Lee first visited South Africa in 2001, when as a second-year law student she interned in Capetown and worked on class-action lawsuits, representing black South Africans and their claims relating to a sulphur dioxide disaster seven years earlier.

“I arranged for her to go to South Africa,” Mutua recalled. “I was so involved in that career, I almost remember every step that she’s taken.”

After graduation from law school, Lee continued to practice human rights law in Port au Prince, Haiti, where she researched and documented claims of human rights abuse during the 1991-94 military coup.

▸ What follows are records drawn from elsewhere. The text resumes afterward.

Lemma message_before_session_raises_witness :
  advance all_ok (on_message 0 "hello") (mkWorld (one_connection Unset) [] []) =
    (Done (Err AttributeError), mkWorld (one_connection Unset) [] []).
Proof.
  apply (message_before_session_raises all_ok (mkWorld (one_connection Unset) [] []) 0
           (mkConnection None None (Some 1%nat) Unset) "hello").
  - reflexivity.
  - reflexivity.
Defined.

(** ** States reached by serving offers *)

(** These states are reached by serving one offer: with the call up, with
    the AI service not answering, and after it refused. *)
Lemma reach_call_up :
  heap (event_loop 10 call_up [serve_offer] boot).2 = one_connection (Bound 7%nat).
Proof. vm_compute. reflexivity. Qed.

Lemma reach_ai_pending :
  heap (event_loop 10 ai_pending [serve_offer] boot).2 = one_connection Unset.
Proof. vm_compute. reflexivity. Qed.

Lemma reach_ai_refused :
  heap (event_loop 10 ai_refuses [serve_offer] boot).2 = one_connection Unset.
Proof. vm_compute. reflexivity. Qed.

(** ** [close] *)

(** The first half of [close]: [if self.pc: await self.pc.close()]. *)
Lemma close_unfold (env : environment) (w : world) (self : nat) (o : RTCConnection) :
  objects (heap w) !! self = Some o ->
  advance env (close self) w =
    match pc o with
    | Some p =>
        match env (length (trace w)) (PcClose p) with
        | Now (Ok _) =>
            advance env (s ← getattr_genai_session self; await (SessionClose s))
                    (emit (EvCall (PcClose p)) w)
        | Now (Err e) => (Done (Err e), emit (EvCall (PcClose p)) w)
        | Later r =>
            (Suspended ((match r with Ok x => Return x | Err e => Raise e end);;
                        s ← getattr_genai_session self; await (SessionClose s)),
             emit (EvCall (PcClose p)) w)
        | Never => (Blocked, emit (EvCall (PcClose p)) w)
        end
    | None => advance env (s ← getattr_genai_session self; await (SessionClose s)) w
    end.
Proof.
  intros Hobj. unfold close, mbind at 1 2, coro_bind at 1 2.
  rewrite advance_bind. cbn [advance getattr_pc]. rewrite Hobj. cbn [advance].
  destruct (pc o) as [p |]; [| reflexivity].
  rewrite advance_bind. cbn [advance await].
  destruct (env (length (trace w)) (PcClose p)) as [[u | e] | r |]; reflexivity.
Qed.

(** C2 is violated on a connection whose AI session was never opened: with a
    transport that closes normally, [close] raises [AttributeError], the
    first time and again the second time, and leaves the memory as it was. *)
Theorem close_without_session_raises
        (env : environment) (w : world) (self : nat) (o : RTCConnection) :
  objects (heap w) !! self = Some o ->
  genai_session o = Unset ->
  (forall n p, eager env n (PcClose p) = Now (Ok tt)) ->
  (run env (close self) w).1 = Done (Err AttributeError) /\
  heap (run env (close self) w).2 = heap w /\
  (run env (close self) (run env (close self) w).2).1 = Done (Err AttributeError).
Proof.
  intros Hobj Hunset Hpc.
  assert (Hone : forall w0, heap w0 = heap w ->
            (run env (close self) w0).1 = Done (Err AttributeError) /\
            heap (run env (close self) w0).2 = heap w).
  { intros w0 Hheap. unfold run.
    rewrite (close_unfold _ w0 self o) by (rewrite Hheap; exact Hobj).
    destruct (pc o) as [p |].
    - rewrite Hpc.
      rewrite (advance_getattr_unset _ self o) by (simpl; rewrite ?Hheap; assumption).
      simpl. auto.
    - rewrite (advance_getattr_unset _ self o) by (rewrite ?Hheap; assumption).
      simpl. auto. }
  destruct (Hone w eq_refl) as [H1 H2].
  destruct (Hone (run env (close self) w).2 H2) as [H3 _].
  auto.
Qed.

Lemma close_without_session_raises_witness :
  (run all_ok (close 0) (mkWorld (one_connection Unset) [] [])).1 = Done (Err AttributeError) /\
  heap (run all_ok (close 0) (mkWorld (one_connection Unset) [] [])).2 = one_connection Unset /\
  (run all_ok (close 0)
       (run all_ok (close 0) (mkWorld (one_connection Unset) [] [])).2).1
    = Done (Err AttributeError).
Proof.
  apply (close_without_session_raises all_ok (mkWorld (one_connection Unset) [] []) 0
           (mkConnection None None (Some 1%nat) Unset)).
  - reflexivity.
  - reflexivity.
  - intros n p. reflexivity.
Defined.

(** C3, as the code behaves: on a connection with a transport and an AI
    session, [close] always attempts the transport first.  If that returns,
    closing the AI session is attempted next and its result is the result of
    [close], so a failure there comes after the transport was closed.  If
    closing the transport raises, [close] raises the same exception at once
    and closing the AI session is not attempted. *)
Theorem close_transport_then_session
        (env : environment) (w : world) (self : nat) (o : RTCConnection) (p s : nat) :
  objects (heap w) !! self = Some o ->
  pc o = Some p ->
  genai_session o = Bound s ->
  (exists rest, trace (run env (close self) w).2 = trace w ++ EvCall (PcClose p) :: rest) /\
  (eager env (length (trace w)) (PcClose p) = Now (Ok tt) ->
   trace (run env (close self) w).2 = trace w ++ [EvCall (PcClose p); EvCall (SessionClose s)] /\
   forall r, eager env (S (length (trace w))) (SessionClose s) = Now r ->
             (run env (close self) w).1 = Done r) /\
  (forall e, eager env (length (trace w)) (PcClose p) = Now (Err e) ->
   run env (close self) w = (Done (Err e), emit (EvCall (PcClose p)) w)).
Proof.
  intros Hobj Hpc Hbound. unfold run.
  rewrite (close_unfold _ w self o Hobj), Hpc.
  assert (Hsess : forall w1, heap w1 = heap w ->
            advance (eager env) (s0 ← getattr_genai_session self; await (SessionClose s0)) w1
            = match eager env (length (trace w1)) (SessionClose s) with
              | Now r => (Done r, emit (EvCall (SessionClose s)) w1)
              | Later r => (Suspended (match r with Ok x => Return x | Err e => Raise e end),
                            emit (EvCall (SessionClose s)) w1)
              | Never => (Blocked, emit (EvCall (SessionClose s)) w1)
              end).
  { intros w1 Hheap.
    rewrite (advance_getattr_bound _ self o s) by (rewrite ?Hheap; assumption).
    simpl. destruct (eager env (length (trace w1)) (SessionClose s)) as [[u | e] | r |];
      reflexivity. }
  split; [| split].
  - destruct (eager env (length (trace w)) (PcClose p)) as [[u | e] | r |];
      try (exists []; reflexivity).
    rewrite Hsess by reflexivity.
    exists [EvCall (SessionClose s)].
    destruct (eager env _ (SessionClose s)) as [r | r |]; simpl;
      rewrite <- app_assoc; reflexivity.
  - intros ->. rewrite Hsess by reflexivity. split.
    + destruct (eager env _ (SessionClose s)) as [r | r |]; simpl;
        rewrite <- app_assoc; reflexivity.
    + intros r Hr. simpl in *. rewrite length_app, Nat.add_1_r. simpl.
      rewrite Hr. reflexivity.
  - intros e ->. reflexivity.
Qed.

Lemma close_transport_then_session_witness :
  (exists rest,
      trace (run transport_close_fails (close 0) (mkWorld (one_connection (Bound 7%nat)) [] [])).2
      = [] ++ EvCall (PcClose 1) :: rest) /\
  (eager transport_close_fails 0 (PcClose 1) = Now (Ok tt) ->
   trace (run transport_close_fails (close 0) (mkWorld (one_connection (Bound 7%nat)) [] [])).2
     = [] ++ [EvCall (PcClose 1); EvCall (SessionClose 7)] /\
   forall r, eager transport_close_fails 1 (SessionClose 7) = Now r ->
             (run transport_close_fails (close 0)
                  (mkWorld (one_connection (Bound 7%nat)) [] [])).1 = Done r) /\
  (forall e, eager transport_close_fails 0 (PcClose 1) = Now (Err e) ->
   run transport_close_fails (close 0) (mkWorld (one_connection (Bound 7%nat)) [] [])
     = (Done (Err e), emit (EvCall (PcClose 1)) (mkWorld (one_connection (Bound 7%nat)) [] []))).
Proof.
  apply (close_transport_then_session transport_close_fails
           (mkWorld (one_connection (Bound 7%nat)) [] []) 0
           (mkConnection None None (Some 1%nat) (Bound 7%nat)) 1 7);
    reflexivity.
Defined.

(** C3 as the spec states it fails: when closing the transport raises, the
    attempt to close the AI session is not made. *)
Lemma session_close_skipped_when_transport_close_raises :
  run transport_close_fails (close 0) (mkWorld (one_connection (Bound 7%nat)) [] [])
    = (Done (Err (External "ConnectionError")),
       mkWorld (one_connection (Bound 7%nat)) [EvCall (PcClose 1)] []) /\
  EvCall (SessionClose 7)
    ∉ trace (run transport_close_fails (close 0)
                 (mkWorld (one_connection (Bound 7%nat)) [] [])).2.
Proof.
  split; [reflexivity |].
  intros Hin. vm_compute in Hin.
  apply list_elem_of_In in Hin. destruct Hin as [Heq | []]. discriminate Heq.
Qed.

(** ** [on_shutdown] *)

Section CollaboratorsCloseNormally.
Variable env : environment.
Hypothesis pc_close_returns : forall n p, eager env n (PcClose p) = Now (Ok tt).
Hypothesis session_close_returns : forall n s, eager env n (SessionClose s) = Now (Ok tt).

(** [close] on a connection whose session is assigned returns, after
    closing the transport (if there is one) and the session; it changes
    nothing in memory. *)
Lemma close_returns (w : world) (self : nat) (o : RTCConnection) (s : nat) :
  objects (heap w) !! self = Some o ->
  genai_session o = Bound s ->
  run env (close self) w =
    (Done (Ok tt), mkWorld (heap w) (trace w ++ close_calls o) (spawned w)).
Proof using pc_close_returns session_close_returns.
  intros Hobj Hbound. unfold run, close_calls.
  rewrite (close_unfold _ w self o Hobj), Hbound.
  destruct (pc o) as [p |].
  - rewrite pc_close_returns.
    rewrite (advance_getattr_bound _ self o s) by assumption.
    simpl. rewrite session_close_returns. unfold emit. simpl.
    rewrite <- app_assoc. reflexivity.
  - rewrite (advance_getattr_bound _ self o s) by assumption.
    simpl. rewrite session_close_returns. reflexivity.
Qed.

“It wasn’t just about talking to victims, but I also had to talk with the perpetrators. I worked directly with the office of President Aristide and the Haitian Ministry of Justice. It gave me the backbone to deal with opposition,” Lee said. “I wanted to do traditional human rights work, but what I found is the victims had a lot of other problems, too. It’s all right to talk about witnessing a massacre or that you were raped. But these people also had TB because they didn’t have proper shelter or cholera because they didn’t have clean water.”

Unplanned career move

Her work with the Bureau Des Avocats Internationaux in Port au Prince prepared her for the contentious terrain of Washington, she said. Landing a job with TransAfrica, was not planned, according to Lee.

“I never thought I’d be running TransAfrica,” she said. “I figured I would spend most of my career outside the United States in some back room typing up my human rights reports and I would be happy.”

Lee remembered watching Randall Robinson, the founding director of TransAfrica, on television.

“He was the first African-American I ever saw on television talk about international issues,” she said. “I was floored by him.”

Dean Mutua interned for TransAfrica as a student in Harvard University Law School in 1984. It was the height of the anti-apartheid movement, and TransAfrica was deeply involved in motivating Americans against South African apartheid.

“I watched people get arrested at the South African embassy in D.C.,” Mutua recalled.

TransAfrica was incorporated as a nonprofit organization at the behest of the Black Leadership Conference convened in 1976. Its mission today remains to focus U.S. economic and humanitarian aid to Africans and African descendants. Actor Danny Glover is board chair of TransAfrica. Harry Belafonte and Chuck D are board members.

Lee spends about a third of her time on the road at meetings from Los Angeles to Nairobi. She saves weekends for her husband, Marc Bayard, and their two daughters: Alexandria Zindzi and Madison Zuri, 4.

Lee said her contact with Mandela was minimal.

“I met him in a crowd of people once,” she said, “but I know his children very well.”

Lee’s youngest daughter is named in part for Mandela’s youngest daughter. Zindzi, she said, means “one who brings peace to the family.”

“We’re social justice people,” Lee said. “Marc right now is working on the impacts of the recession on people of color in the United States. He works for Georgetown University and is former director of Cornell’s labor program. He’s a brilliant guy. When the zombie apocalypse hits, I want to be with Marc.”

Lee, meanwhile, has sprouted a shocking yet premeditated streak of purple in her shoulder-length hair.

“I was starting to feel old,” she explained. “I started to feel like I needed to pay more attention to my creative side. I’ve always been so clean cut. I made sure my appearance never got in the way of my message. But now my record also stands for itself. Purple hair should be OK for a little bit.”